** SUPPLIED RECORDS **
---*---
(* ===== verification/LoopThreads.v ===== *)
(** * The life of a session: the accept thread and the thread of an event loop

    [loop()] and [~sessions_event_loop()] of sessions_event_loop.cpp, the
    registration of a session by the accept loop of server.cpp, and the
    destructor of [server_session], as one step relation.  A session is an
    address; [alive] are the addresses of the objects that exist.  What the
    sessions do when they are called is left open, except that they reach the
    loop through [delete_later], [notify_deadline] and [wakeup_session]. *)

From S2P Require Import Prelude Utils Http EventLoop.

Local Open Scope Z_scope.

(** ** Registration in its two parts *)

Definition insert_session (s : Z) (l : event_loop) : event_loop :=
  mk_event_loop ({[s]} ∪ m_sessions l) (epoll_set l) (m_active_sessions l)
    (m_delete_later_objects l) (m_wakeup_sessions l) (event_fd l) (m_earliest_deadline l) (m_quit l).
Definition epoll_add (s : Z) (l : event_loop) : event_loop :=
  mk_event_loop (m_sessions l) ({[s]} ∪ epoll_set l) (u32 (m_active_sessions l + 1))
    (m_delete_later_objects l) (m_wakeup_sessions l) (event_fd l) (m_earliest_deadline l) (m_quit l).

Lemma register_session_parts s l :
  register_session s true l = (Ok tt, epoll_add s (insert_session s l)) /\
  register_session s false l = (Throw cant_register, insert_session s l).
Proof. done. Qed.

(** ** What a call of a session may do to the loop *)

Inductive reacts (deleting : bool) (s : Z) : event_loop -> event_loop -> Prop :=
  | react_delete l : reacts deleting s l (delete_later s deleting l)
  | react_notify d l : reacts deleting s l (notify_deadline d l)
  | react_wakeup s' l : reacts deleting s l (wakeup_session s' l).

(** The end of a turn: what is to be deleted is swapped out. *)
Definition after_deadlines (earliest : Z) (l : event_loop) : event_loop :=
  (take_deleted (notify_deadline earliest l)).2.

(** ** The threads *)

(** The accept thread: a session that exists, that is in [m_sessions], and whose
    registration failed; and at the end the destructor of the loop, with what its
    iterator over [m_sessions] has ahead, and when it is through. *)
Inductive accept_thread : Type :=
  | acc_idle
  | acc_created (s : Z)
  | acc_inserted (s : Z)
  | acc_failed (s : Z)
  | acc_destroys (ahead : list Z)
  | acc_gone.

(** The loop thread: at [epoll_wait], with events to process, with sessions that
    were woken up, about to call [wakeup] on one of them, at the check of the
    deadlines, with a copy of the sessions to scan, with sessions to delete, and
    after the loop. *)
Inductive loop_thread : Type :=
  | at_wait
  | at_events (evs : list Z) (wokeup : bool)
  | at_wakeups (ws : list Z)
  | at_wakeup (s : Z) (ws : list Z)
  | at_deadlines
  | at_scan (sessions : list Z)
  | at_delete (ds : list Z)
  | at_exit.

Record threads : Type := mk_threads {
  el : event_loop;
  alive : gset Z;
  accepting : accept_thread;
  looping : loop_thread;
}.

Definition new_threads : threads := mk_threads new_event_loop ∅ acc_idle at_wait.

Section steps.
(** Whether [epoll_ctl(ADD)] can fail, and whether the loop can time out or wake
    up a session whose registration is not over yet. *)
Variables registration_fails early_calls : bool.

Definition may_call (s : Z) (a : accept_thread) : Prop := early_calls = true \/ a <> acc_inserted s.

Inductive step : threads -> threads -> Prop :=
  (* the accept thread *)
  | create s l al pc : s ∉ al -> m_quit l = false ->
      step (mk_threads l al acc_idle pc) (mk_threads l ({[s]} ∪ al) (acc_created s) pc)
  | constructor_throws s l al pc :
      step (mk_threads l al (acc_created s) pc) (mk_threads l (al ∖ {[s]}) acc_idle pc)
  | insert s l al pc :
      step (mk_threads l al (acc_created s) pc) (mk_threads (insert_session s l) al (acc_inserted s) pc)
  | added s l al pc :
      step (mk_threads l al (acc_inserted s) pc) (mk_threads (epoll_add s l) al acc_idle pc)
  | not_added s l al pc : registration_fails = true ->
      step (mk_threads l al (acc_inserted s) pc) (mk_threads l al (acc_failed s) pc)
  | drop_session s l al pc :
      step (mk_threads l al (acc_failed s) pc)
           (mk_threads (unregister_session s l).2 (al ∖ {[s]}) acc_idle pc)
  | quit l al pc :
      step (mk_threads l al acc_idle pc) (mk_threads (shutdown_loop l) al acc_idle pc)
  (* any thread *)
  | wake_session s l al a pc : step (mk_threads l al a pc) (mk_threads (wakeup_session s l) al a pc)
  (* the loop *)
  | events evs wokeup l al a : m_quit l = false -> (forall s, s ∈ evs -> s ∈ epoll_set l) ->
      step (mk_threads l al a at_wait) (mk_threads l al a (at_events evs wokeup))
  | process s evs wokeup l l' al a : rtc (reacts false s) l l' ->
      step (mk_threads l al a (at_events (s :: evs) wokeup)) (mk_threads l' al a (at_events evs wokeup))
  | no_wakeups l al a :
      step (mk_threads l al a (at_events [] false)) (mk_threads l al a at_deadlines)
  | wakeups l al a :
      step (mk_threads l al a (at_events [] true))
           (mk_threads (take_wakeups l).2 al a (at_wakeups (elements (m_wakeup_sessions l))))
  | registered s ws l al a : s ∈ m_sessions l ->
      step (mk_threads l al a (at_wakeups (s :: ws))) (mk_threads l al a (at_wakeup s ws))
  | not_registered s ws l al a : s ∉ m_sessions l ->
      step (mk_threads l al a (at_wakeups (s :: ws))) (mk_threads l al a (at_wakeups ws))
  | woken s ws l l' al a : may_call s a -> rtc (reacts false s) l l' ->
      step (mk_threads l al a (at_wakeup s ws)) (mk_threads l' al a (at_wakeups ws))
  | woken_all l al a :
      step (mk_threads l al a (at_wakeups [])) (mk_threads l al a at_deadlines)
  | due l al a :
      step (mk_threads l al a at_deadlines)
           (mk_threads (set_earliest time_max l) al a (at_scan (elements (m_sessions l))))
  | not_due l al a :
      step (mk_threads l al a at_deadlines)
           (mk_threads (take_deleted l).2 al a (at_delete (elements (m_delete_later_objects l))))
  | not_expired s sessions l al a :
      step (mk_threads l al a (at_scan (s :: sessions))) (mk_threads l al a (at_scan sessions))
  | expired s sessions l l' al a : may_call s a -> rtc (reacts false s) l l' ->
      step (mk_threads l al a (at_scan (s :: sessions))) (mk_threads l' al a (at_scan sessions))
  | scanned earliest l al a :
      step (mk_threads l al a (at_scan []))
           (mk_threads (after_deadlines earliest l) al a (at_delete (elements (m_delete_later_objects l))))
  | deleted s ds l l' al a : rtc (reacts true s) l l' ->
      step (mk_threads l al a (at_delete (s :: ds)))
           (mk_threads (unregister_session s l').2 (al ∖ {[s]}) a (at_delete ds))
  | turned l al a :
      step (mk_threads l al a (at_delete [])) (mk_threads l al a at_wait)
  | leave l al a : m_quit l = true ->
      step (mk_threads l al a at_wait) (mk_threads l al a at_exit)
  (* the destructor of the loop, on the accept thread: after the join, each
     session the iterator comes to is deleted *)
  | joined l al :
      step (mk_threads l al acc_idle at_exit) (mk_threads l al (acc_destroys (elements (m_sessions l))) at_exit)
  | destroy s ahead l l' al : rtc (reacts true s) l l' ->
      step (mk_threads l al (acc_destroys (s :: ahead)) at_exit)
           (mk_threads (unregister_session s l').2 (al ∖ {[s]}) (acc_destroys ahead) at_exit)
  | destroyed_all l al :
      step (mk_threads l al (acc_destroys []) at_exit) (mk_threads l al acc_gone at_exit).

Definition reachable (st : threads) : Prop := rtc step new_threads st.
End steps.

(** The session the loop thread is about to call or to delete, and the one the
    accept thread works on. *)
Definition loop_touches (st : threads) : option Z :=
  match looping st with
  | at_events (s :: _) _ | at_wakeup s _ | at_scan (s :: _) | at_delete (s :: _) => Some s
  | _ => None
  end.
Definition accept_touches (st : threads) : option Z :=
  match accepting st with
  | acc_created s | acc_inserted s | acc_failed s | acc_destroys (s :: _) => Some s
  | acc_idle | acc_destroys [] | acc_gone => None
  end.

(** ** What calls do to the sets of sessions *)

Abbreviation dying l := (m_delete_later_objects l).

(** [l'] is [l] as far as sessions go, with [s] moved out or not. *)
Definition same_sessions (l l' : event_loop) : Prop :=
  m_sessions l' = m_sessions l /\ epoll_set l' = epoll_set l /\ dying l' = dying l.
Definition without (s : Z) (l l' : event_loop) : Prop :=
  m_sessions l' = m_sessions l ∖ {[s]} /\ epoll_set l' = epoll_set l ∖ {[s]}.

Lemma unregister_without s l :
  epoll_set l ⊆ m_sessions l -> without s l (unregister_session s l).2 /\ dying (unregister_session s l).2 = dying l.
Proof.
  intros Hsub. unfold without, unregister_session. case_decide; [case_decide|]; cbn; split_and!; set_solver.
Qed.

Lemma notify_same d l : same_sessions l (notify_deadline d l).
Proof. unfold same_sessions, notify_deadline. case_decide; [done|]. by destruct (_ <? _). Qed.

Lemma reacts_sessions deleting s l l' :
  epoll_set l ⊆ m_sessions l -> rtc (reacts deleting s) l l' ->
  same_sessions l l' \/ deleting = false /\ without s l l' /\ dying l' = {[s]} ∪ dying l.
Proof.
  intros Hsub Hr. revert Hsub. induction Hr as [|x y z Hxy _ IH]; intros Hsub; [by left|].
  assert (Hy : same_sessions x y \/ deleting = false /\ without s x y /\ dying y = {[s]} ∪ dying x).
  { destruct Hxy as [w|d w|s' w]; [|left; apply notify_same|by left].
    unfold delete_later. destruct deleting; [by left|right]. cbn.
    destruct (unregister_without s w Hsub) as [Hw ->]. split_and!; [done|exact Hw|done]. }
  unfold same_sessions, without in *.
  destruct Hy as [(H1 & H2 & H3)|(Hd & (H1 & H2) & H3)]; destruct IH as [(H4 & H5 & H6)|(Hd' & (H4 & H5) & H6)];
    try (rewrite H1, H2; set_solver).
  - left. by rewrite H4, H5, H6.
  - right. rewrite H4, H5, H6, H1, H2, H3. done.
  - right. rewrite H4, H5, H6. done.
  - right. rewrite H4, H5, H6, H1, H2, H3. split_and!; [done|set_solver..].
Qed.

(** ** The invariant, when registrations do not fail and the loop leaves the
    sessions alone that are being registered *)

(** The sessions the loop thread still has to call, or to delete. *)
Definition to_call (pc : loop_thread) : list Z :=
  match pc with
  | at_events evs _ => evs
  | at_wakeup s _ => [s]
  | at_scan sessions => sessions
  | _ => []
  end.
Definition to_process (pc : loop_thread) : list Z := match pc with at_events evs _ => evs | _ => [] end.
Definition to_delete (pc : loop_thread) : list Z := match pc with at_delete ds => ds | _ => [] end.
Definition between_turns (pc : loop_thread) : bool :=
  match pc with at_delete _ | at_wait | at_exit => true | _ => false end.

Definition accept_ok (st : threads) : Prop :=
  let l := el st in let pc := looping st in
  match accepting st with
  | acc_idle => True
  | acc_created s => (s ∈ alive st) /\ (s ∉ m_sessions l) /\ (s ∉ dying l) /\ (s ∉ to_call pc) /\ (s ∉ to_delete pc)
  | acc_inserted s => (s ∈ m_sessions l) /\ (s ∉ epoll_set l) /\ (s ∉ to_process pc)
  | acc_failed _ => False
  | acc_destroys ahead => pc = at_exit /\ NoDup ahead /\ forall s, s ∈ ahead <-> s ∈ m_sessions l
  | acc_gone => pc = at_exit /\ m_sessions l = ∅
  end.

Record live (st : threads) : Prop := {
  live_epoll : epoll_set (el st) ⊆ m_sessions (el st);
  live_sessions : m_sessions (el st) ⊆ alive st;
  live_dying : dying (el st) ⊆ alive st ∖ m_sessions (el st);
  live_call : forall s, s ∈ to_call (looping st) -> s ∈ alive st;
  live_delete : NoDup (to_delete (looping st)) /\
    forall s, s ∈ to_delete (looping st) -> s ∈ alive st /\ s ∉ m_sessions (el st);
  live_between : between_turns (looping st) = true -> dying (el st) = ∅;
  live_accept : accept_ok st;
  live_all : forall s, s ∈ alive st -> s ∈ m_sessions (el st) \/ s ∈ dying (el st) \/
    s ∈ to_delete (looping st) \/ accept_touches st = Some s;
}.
---*---
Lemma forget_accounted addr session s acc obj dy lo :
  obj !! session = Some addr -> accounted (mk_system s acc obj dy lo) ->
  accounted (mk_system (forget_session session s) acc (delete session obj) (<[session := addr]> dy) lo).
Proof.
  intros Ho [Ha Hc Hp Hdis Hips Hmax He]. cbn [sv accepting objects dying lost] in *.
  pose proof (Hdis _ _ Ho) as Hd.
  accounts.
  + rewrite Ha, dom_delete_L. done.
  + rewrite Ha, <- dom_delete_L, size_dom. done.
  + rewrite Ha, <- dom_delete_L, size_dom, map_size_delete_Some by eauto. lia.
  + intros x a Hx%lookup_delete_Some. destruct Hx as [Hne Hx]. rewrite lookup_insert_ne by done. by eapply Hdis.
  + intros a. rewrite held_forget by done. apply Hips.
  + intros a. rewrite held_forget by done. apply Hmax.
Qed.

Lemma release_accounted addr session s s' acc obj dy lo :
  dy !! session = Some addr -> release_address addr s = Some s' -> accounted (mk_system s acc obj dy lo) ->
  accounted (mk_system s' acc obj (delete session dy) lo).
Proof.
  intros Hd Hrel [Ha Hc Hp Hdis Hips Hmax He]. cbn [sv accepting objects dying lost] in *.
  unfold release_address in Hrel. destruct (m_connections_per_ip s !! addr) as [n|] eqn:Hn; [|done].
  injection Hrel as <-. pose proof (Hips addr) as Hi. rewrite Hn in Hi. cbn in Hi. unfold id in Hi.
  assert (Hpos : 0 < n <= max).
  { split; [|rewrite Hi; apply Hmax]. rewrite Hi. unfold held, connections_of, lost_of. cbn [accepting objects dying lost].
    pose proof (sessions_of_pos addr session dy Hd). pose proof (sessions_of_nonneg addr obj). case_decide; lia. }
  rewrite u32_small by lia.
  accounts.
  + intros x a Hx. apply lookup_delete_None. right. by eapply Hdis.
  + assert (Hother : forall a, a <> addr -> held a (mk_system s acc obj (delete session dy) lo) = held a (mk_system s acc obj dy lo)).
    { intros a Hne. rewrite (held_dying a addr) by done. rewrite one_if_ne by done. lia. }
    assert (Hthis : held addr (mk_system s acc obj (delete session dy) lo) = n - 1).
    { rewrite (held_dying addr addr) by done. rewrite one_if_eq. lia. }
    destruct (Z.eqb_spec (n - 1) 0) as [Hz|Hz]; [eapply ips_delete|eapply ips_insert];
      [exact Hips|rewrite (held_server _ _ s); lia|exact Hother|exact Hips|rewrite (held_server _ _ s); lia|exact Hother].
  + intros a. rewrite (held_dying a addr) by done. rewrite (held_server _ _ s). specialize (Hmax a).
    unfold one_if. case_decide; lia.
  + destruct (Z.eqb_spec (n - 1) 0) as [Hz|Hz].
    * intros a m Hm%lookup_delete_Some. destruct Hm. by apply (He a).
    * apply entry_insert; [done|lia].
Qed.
---*---
** WHAT NEEDS TO BE DONE **
Repeat, character for character, the lines of the material above from the line with "l al a (at_scan sessions))" through the line with "step (mk_threads l al (acc_destroys [])".

** RESULT OF THE TASK **
      step (mk_threads l al a (at_scan (s :: sessions))) (mk_threads l al a (at_scan sessions))
  | expired s sessions l l' al a : may_call s a -> rtc (reacts false s) l l' ->
      step (mk_threads l al a (at_scan (s :: sessions))) (mk_threads l' al a (at_scan sessions))
  | scanned earliest l al a :
      step (mk_threads l al a (at_scan []))
           (mk_threads (after_deadlines earliest l) al a (at_delete (elements (m_delete_later_objects l))))
  | deleted s ds l l' al a : rtc (reacts true s) l l' ->
      step (mk_threads l al a (at_delete (s :: ds)))
           (mk_threads (unregister_session s l').2 (al ∖ {[s]}) a (at_delete ds))
  | turned l al a :
      step (mk_threads l al a (at_delete [])) (mk_threads l al a at_wait)
  | leave l al a : m_quit l = true ->
      step (mk_threads l al a at_wait) (mk_threads l al a at_exit)
  (* the destructor of the loop, on the accept thread: after the join, each
     session the iterator comes to is deleted *)
  | joined l al :
      step (mk_threads l al acc_idle at_exit) (mk_threads l al (acc_destroys (elements (m_sessions l))) at_exit)
  | destroy s ahead l l' al : rtc (reacts true s) l l' ->
      step (mk_threads l al (acc_destroys (s :: ahead)) at_exit)
           (mk_threads (unregister_session s l').2 (al ∖ {[s]}) (acc_destroys ahead) at_exit)
  | destroyed_all l al :
      step (mk_threads l al (acc_destroys []) at_exit) (mk_threads l al acc_gone at_exit).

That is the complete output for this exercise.